● **WHAT TO WORK ON**:
Run through the records and, wherever a line holds the word "result", return that line.

● **RECORDS SUPPLIED**:
■ ■ ■

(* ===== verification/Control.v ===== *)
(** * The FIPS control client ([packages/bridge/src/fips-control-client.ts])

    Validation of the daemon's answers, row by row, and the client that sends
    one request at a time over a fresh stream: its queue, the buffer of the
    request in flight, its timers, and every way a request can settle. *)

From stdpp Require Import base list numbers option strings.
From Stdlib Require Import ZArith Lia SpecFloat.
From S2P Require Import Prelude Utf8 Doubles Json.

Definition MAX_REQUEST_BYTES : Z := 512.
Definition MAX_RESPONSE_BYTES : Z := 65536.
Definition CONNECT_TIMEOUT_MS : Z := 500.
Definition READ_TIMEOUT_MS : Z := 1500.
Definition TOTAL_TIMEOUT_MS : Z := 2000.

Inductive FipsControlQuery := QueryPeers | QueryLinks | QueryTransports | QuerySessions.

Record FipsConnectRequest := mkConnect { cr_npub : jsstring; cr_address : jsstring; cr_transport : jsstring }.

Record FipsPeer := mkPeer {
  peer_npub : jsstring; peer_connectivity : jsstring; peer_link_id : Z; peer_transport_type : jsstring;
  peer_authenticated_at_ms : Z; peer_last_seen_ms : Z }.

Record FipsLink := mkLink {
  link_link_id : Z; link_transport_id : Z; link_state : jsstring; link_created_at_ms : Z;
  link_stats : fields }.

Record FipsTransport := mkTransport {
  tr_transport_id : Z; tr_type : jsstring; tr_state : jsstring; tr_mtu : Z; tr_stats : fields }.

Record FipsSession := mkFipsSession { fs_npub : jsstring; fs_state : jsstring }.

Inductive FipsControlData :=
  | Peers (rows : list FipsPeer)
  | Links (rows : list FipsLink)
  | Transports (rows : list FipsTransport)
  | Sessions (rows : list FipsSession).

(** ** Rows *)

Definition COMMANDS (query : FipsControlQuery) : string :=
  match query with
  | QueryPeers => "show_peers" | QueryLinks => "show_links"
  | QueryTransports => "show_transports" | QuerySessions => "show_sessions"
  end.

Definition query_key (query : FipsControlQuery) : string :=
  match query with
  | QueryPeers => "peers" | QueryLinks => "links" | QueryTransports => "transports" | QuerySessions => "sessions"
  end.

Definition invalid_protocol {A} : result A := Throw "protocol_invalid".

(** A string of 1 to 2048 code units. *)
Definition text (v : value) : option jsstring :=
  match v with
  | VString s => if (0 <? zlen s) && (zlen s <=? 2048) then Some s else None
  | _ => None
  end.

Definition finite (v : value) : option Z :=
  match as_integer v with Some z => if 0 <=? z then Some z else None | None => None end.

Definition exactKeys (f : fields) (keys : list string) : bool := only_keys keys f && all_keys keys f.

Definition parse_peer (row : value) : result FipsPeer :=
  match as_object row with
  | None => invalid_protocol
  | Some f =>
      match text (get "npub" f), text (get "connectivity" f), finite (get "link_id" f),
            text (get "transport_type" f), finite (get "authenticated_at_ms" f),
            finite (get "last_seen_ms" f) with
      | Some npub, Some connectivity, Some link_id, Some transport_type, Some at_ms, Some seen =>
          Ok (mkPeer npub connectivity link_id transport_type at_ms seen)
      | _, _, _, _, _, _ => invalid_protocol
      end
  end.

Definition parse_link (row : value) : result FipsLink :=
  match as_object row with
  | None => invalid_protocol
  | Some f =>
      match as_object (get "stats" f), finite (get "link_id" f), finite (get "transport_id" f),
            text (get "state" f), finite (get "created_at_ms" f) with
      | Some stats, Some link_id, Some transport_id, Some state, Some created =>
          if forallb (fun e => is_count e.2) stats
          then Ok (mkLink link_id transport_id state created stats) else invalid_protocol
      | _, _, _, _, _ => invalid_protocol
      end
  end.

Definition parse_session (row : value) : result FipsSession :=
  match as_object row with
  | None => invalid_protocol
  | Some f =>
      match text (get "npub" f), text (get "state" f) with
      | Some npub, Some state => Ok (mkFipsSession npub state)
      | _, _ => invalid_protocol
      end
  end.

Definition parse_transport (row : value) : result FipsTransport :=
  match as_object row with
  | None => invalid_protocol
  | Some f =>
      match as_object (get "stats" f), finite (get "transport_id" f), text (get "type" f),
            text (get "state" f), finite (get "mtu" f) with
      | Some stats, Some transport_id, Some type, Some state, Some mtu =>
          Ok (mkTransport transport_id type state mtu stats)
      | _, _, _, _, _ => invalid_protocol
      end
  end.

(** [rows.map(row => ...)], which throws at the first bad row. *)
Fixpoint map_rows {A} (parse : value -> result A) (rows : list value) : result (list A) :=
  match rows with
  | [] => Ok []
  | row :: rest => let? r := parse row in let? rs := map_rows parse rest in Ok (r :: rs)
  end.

■ ■ ■

● **SOLUTION TO THE PROBLEM**:
Definition invalid_protocol {A} : result A := Throw "protocol_invalid".
Definition parse_peer (row : value) : result FipsPeer :=
Definition parse_link (row : value) : result FipsLink :=
Definition parse_session (row : value) : result FipsSession :=
Definition parse_transport (row : value) : result FipsTransport :=
Fixpoint map_rows {A} (parse : value -> result A) (rows : list value) : result (list A) :=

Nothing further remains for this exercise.